FDA Approves New Hemophilia A Treatment

NOVEMBER 16, 2017
Officials with the FDA have approved emicizumab-kxwh (Hemlibra, Genentech) as a treatment for patients with hemophilia A who have factor VIII inhibitors, according to a press release from the agency.

Patients with hemophilia A are missing a gene which produces factor VIII, a protein that enables blood to clot. Emicizumab-kxwh is indicated for adult and pediatric patients with hemophilia A who have developed antibodies called factor VIII inhibitors. It is a preventive treatment given weekly via subcutaneous injection.

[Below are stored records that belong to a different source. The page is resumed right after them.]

(* ===== verification/CheriMem.v ===== *)
(** * CheriMem: CHERI capabilities and tagged memory.

    The part of CHERI C that the sources under [cheri-c-tests/] and
    [crt_init_globals.c] use: the fields of a capability, the
    [__builtin_cheri_*] operations on them with the exceptions they raise, and
    a memory of bytes with one validity tag per capability-sized granule.
    Capabilities are uncompressed (bounds are kept exactly), addresses and
    offsets are 64-bit words. *)

From S2P Require Import Prelude.

(** ** Permissions: the [__CHERI_CAP_PERMISSION_*__] bits *)

Definition PERMIT_EXECUTE := 2.
Definition PERMIT_LOAD := 4.
Definition PERMIT_STORE := 8.
Definition PERMIT_LOAD_CAPABILITY := 16.
Definition PERMIT_STORE_CAPABILITY := 32.
Definition PERMIT_SEAL := 128.

(** every permission set: the sixteen user and fifteen hardware permissions *)
Definition PERMS_ALL := 2 ^ 31 - 1.

Definition has_perm (perms p : Z) : bool := Z.land perms p =? p.

(** ** Capabilities *)

Record cap := Cap {
  c_tag : bool;
  c_sealed : bool;
  c_perms : Z;
  c_otype : Z;
  c_base : Z;
  c_len : Z;
  c_off : Z;
}.

#[export] Instance cap_eq_dec : EqDecision cap.
Proof. solve_decision. Defined.

(** the address a capability points to *)
Definition c_addr (c : cap) : Z := u64 (c_base c + c_off c).

Definition c_top (c : cap) : Z := c_base c + c_len c.

Definition null_cap : cap := Cap false false 0 0 0 (2 ^ 64 - 1) 0.

(** a capability to the whole address space *)
Definition ddc : cap := Cap true false PERMS_ALL 0 0 (2 ^ 64 - 1) 0.

Definition with_off (c : cap) (o : Z) : cap :=
  Cap (c_tag c) (c_sealed c) (c_perms c) (c_otype c) (c_base c) (c_len c) (u64 o).

(** [(void * __capability)(__uintcap_t)n]: an untagged capability holding [n] *)
Definition cap_of_int (n : Z) : cap := with_off null_cap n.

Definition usable (c : cap) : bool := c_tag c && negb (c_sealed c).

(** [__builtin_cheri_offset_set] *)
Definition cheri_offset_set (c : cap) (o : Z) : res cap :=
  if c_tag c && c_sealed c then Err ETrap else Ok (with_off c o).

(** [__builtin_cheri_offset_increment], and pointer arithmetic *)
Definition cheri_offset_increment (c : cap) (i : Z) : res cap :=
  cheri_offset_set c (c_off c + i).

(** [__builtin_cheri_bounds_set]: the new bounds start at the address and
    must lie within the old ones *)
Definition cheri_bounds_set (c : cap) (n : Z) : res cap :=
  if usable c && (c_base c <=? c_addr c) && (c_addr c + n <=? c_top c)
  then Ok (Cap true false (c_perms c) (c_otype c) (c_addr c) n 0)
  else Err ETrap.

(** [__builtin_cheri_perms_and] *)
Definition cheri_perms_and (c : cap) (p : Z) : res cap :=
  if usable c
  then Ok (Cap true false (Z.land (c_perms c) p) (c_otype c) (c_base c) (c_len c) (c_off c))
  else Err ETrap.

(** [__builtin_cheri_seal] and [__builtin_cheri_unseal]: the object type is the
    address of the sealing capability *)
Definition cheri_seal (c key : cap) : res cap :=
  if usable c && usable key && has_perm (c_perms key) PERMIT_SEAL
     && (c_base key <=? c_addr key) && (c_addr key <? c_top key) && (c_addr key <? 2 ^ 24)
  then Ok (Cap true true (c_perms c) (c_addr key) (c_base c) (c_len c) (c_off c))
  else Err ETrap.

Definition cheri_unseal (c key : cap) : res cap :=
  if c_tag c && c_sealed c && usable key && has_perm (c_perms key) PERMIT_SEAL
     && (c_addr key =? c_otype c) && (c_base key <=? c_addr key) && (c_addr key <? c_top key)
  then Ok (Cap true false (c_perms c) 0 (c_base c) (c_len c) (c_off c))
  else Err ETrap.

(** [__cheri_tocap] of an integer pointer: NULL stays NULL, anything else is
    derived from the default data capability *)
Definition cheri_tocap (p : Z) : cap :=
  if u64 p =? 0 then null_cap else with_off ddc p.

(** [__cheri_fromcap]: the integer pointer for a capability *)
Definition cheri_fromcap (c : cap) : Z := if c_tag c then c_addr c else 0.

(** Comparison of capabilities: an untagged one is below every tagged one, and
    capabilities of equal tag compare by address. *)
Definition cap_eqb (a b : cap) : bool :=
  Bool.eqb (c_tag a) (c_tag b) && (c_addr a =? c_addr b).
Definition cap_ltb (a b : cap) : bool :=
  match c_tag a, c_tag b with
  | false, true => true
  | true, false => false
  | _, _ => c_addr a <? c_addr b
  end.

Lemma cap_eqb_refl c : cap_eqb c c = true.
Proof. unfold cap_eqb. by rewrite Bool.eqb_reflx, Z.eqb_refl. Qed.

(** ** Tagged memory *)

Record mem := Mem {
  m_bytes : gmap Z Z;
  m_tags : gset Z;        (* the granules, by first address, whose tag is set *)
}.

Definition read_byte (m : mem) (a : Z) : Z := default 0 (m_bytes m !! a).

Definition has_tag (m : mem) (g : Z) : bool := bool_decide (g ∈ m_tags m).

Fixpoint read_bytes (m : mem) (a : Z) (n : nat) : list Z :=
  match n with
  | O => []
  | S n' => read_byte m a :: read_bytes m (a + 1) n'
  end.

Fixpoint put_bytes (b : gmap Z Z) (a : Z) (bs : list Z) : gmap Z Z :=
  match bs with
  | [] => b
  | x :: bs' => put_bytes (<[a := x]> b) (a + 1) bs'
  end.

Section tagged.
Context (psize : Z).   (* bytes in a capability, which is also the granule *)

Definition granule (a : Z) : Z := a - a mod psize.

(** A data store replaces the bytes and clears the tag of the granule it
    touches (an aligned store no wider than a capability touches one). *)
Definition put_data (m : mem) (a : Z) (bs : list Z) : mem :=
  Mem (put_bytes (m_bytes m) a bs) (m_tags m ∖ {[granule a]}).

(** A capability store replaces the granule and its tag. *)
Definition put_cap (m : mem) (a : Z) (bs : list Z) (tag : bool) : mem :=
  Mem (put_bytes (m_bytes m) a bs)
      (if tag then {[a]} ∪ m_tags m else m_tags m ∖ {[a]}).

(** The checks every access through a capability makes: tag, seal, permission,
    bounds, and natural alignment of the address. *)
Definition access_ok (c : cap) (perm a k : Z) : bool :=
  usable c && has_perm (c_perms c) perm
  && (c_base c <=? a) && (a + k <=? c_top c) && (a mod k =? 0).

(** [p[t]] for an object of [k] bytes, at byte offset [t] from [p] *)
Definition at_off (c : cap) (t : Z) : Z := u64 (c_addr c + t).

Definition load_data (m : mem) (c : cap) (t k : Z) : res (list Z) :=
  let a := at_off c t in
  if access_ok c PERMIT_LOAD a k then Ok (read_bytes m a (Z.to_nat k)) else Err ETrap.

Definition store_data (m : mem) (c : cap) (t : Z) (bs : list Z) : res mem :=
  let a := at_off c t in
  if access_ok c PERMIT_STORE a (Z.of_nat (length bs)) then Ok (put_data m a bs) else Err ETrap.

(** Loading and storing a capability-sized object keeps its tag, and needs the
    capability permissions besides the data ones. *)
Definition load_cap (m : mem) (c : cap) (t : Z) : res (list Z * bool) :=
  let a := at_off c t in
  if access_ok c PERMIT_LOAD a psize && has_perm (c_perms c) PERMIT_LOAD_CAPABILITY
  then Ok (read_bytes m a (Z.to_nat psize), has_tag m a)
  else Err ETrap.

Definition store_cap (m : mem) (c : cap) (t : Z) (v : list Z * bool) : res mem :=
  let a := at_off c t in
  if access_ok c PERMIT_STORE a psize && has_perm (c_perms c) PERMIT_STORE_CAPABILITY
  then Ok (put_cap m a v.1 v.2)
  else Err ETrap.

End tagged.

(** ** The 256-bit representation of a capability in memory

    Four big-endian words: object type, permissions and seal; cursor; base;
    and the length, complemented so that NULL is all zeros. *)

Definition cap_meta (c : cap) : Z :=
  c_otype c * 2 ^ 32 + c_perms c * 2 + Z.b2z (c_sealed c).

Definition cap_bytes (c : cap) : list Z :=
  be_bytes 8 (cap_meta c) ++ be_bytes 8 (c_addr c) ++ be_bytes 8 (c_base c)
  ++ be_bytes 8 (2 ^ 64 - 1 - c_len c).

Definition cap_of_bytes (bs : list Z) (tag : bool) : cap :=
  let w0 := be_value (take 8 bs) in
  let w1 := be_value (take 8 (drop 8 bs)) in
  let w2 := be_value (take 8 (drop 16 bs)) in
  let w3 := be_value (take 8 (drop 24 bs)) in
  Cap tag (Z.odd w0) (w0 / 2 mod 2 ^ 31) (w0 / 2 ^ 32) w2 (2 ^ 64 - 1 - w3) (u64 (w1 - w2)).

Record cap_wf (c : cap) : Prop := {
  wf_perms : 0 <= c_perms c < 2 ^ 31;
  wf_otype : 0 <= c_otype c < 2 ^ 24;
  wf_base : 0 <= c_base c < 2 ^ 64;
  wf_len : 0 <= c_len c < 2 ^ 64;
  wf_off : 0 <= c_off c < 2 ^ 64;
}.

Lemma cap_bytes_length c : length (cap_bytes c) = 32%nat.
Proof. unfold cap_bytes. by rewrite !length_app, !length_be_bytes. Qed.

Lemma cap_of_bytes_of_cap c : cap_wf c -> cap_of_bytes (cap_bytes c) (c_tag c) = c.
Proof.
  intros [Hp Ho Hb Hl Hf]. unfold cap_of_bytes, cap_bytes.
  rewrite take_be_bytes, (drop_be_bytes 8 0), drop_0, take_be_bytes.
  rewrite (drop_be_bytes 8 8), (drop_be_bytes 8 0), drop_0, take_be_bytes.
  rewrite (drop_be_bytes 8 16), (drop_be_bytes 8 8), (drop_be_bytes 8 0), drop_0.
  rewrite <- (app_nil_r (be_bytes 8 (_ - c_len c))), take_be_bytes.
  assert (0 <= c_addr c < 2 ^ 64) by (by apply wrap_range).
  assert (Hm : 0 <= cap_meta c < 2 ^ 64) by (unfold cap_meta; destruct (c_sealed c); simpl; lia).
  rewrite !be_value_bytes_small by (simpl; lia).
  destruct c as [tag sl perms ot base len off]; unfold cap_meta, c_addr in *; simpl in *.
  f_equal.
  - rewrite Z.odd_add, Z.odd_add, !Z.odd_mul, !andb_false_r. by destruct sl.
  - destruct sl; simpl; mlia.
  - destruct sl; simpl; mlia.
  - lia.
  - rewrite wrap_sub_l. replace (base + off - base) with off by lia. by apply wrap_small.
Qed.

(** ** Lemmas on the byte map *)

Lemma length_read_bytes m a n : length (read_bytes m a n) = n.
Proof. revert a; induction n as [|n IH]; intros a; simpl; [done | by rewrite IH]. Qed.

Lemma read_bytes_app m a n k : read_bytes m a (n + k) = read_bytes m a n ++ read_bytes m (a + Z.of_nat n) k.
Proof.
  revert a. induction n as [|n IH]; intros a; cbn [Nat.add read_bytes app].
  - by rewrite Z.add_0_r.
  - rewrite IH. do 3 f_equal. lia.
Qed.

Lemma lookup_read_bytes m a n (i : nat) :
  (i < n)%nat -> read_bytes m a n !! i = Some (read_byte m (a + Z.of_nat i)).
Proof.
  revert a i; induction n as [|n IH]; intros a i Hi; [lia|].
  destruct i as [|i]; simpl.
  - do 2 f_equal. lia.
  - rewrite IH by lia. do 2 f_equal. lia.
Qed.

Lemma lookup_put_bytes_out b a bs x :
  x < a \/ a + Z.of_nat (length bs) <= x -> put_bytes b a bs !! x = b !! x.
Proof.
  revert b a; induction bs as [|v bs IH]; intros b a Hx; simpl in *; [done|].
  rewrite IH by lia. apply lookup_insert_ne. lia.
Qed.

Lemma lookup_put_bytes_in b a bs (i : nat) v :
  bs !! i = Some v -> put_bytes b a bs !! (a + Z.of_nat i) = Some v.
Proof.
  revert b a i; induction bs as [|w bs IH]; intros b a i Hi; [done|].
  destruct i as [|i]; simpl in *; simplify_eq.
  - rewrite lookup_put_bytes_out by lia.
    replace (a + Z.of_nat 0) with a by lia. apply lookup_insert_eq.
  - rewrite <- (IH (<[a := w]> b) (a + 1) i Hi). f_equal. lia.
Qed.

(** What a byte reads after [k] bytes have been copied from [s] to [d]. *)
Lemma read_byte_copy m m' s d k b x tg :
  b = m_bytes m' ->
  read_byte (Mem (put_bytes b d (read_bytes m s (Z.to_nat k))) tg) x =
  if decide (d <= x < d + k) then read_byte m (s + (x - d)) else read_byte m' x.
Proof.
  intros ->. unfold read_byte at 1; simpl. case_decide as Hx.
  - replace x with (d + Z.of_nat (Z.to_nat (x - d))) at 1 by lia.
    erewrite lookup_put_bytes_in.
    2: { apply lookup_read_bytes. lia. }
    simpl. f_equal. lia.
  - rewrite lookup_put_bytes_out; [done|]. rewrite length_read_bytes. lia.
Qed.

(** Reading back what has just been put. *)
Lemma read_bytes_put b tg a bs :
  read_bytes (Mem (put_bytes b a bs) tg) a (length bs) = bs.
Proof.
  apply list_eq_same_length with (n := length bs); rewrite ?length_read_bytes; auto.
  intros i x z Hi. rewrite lookup_read_bytes by done. intros [= <-] Hz.
  unfold read_byte; simpl. by erewrite lookup_put_bytes_in.
Qed.

Lemma read_byte_put_out b tg a bs x :
  x < a \/ a + Z.of_nat (length bs) <= x ->
  read_byte (Mem (put_bytes b a bs) tg) x = read_byte (Mem b tg) x.
Proof. intros Hx. unfold read_byte; simpl. by rewrite lookup_put_bytes_out. Qed.

Lemma read_byte_put_data1 psize m a v x :
  read_byte (put_data psize m a [v]) x = if decide (x = a) then v else read_byte m x.
Proof.
  unfold read_byte; simpl. case_decide as Hx.
  - subst. by rewrite lookup_insert_eq.
  - by rewrite lookup_insert_ne.
Qed.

Emicizumab-kxwh’s approval is based on data from 2 clinical trials that demonstrated the treatment’s safety and efficacy. In the first trial, 109 males aged 12 years and older with hemophilia A with FVIII inhibitors were randomly assigned into 2 groups.

The researchers compared treatment with emicizumab-kxwh to no prophylactic treatment in 53 patients who were previously treated with on-demand therapy with a bypassing agent before enrolling in the trial. Patients who took emicizumab-kxwh experienced less bleeding episodes per year (2.9) compared to those who did not receive prophylactic treatment (23.3).

Patients who were treated with emicizumab-kxwh also reported an improvement in hemophilia-related symptoms, such as painful swellings and joint pain, as well as physical function compared to patients in the other group.

In the second trial, which included 23 boys younger than age 12, 87% of the patients taking emicizumab-kxwh did not experience a bleeding episode that required treatment.

Common adverse effects reported include injection site reactions, headache, and joint pain.  Emicizumab-kxwh contains a boxed warning, alerting health care providers and patients that severe blood clots have been observed in patients who were also given a rescue treatment to treat bleeds for 24 hours or more while on the treatment.


FDA approves new treatment to prevent bleeding in certain patients with hemophilia A [news release]. FDA’s website. . Accessed November 16, 2017.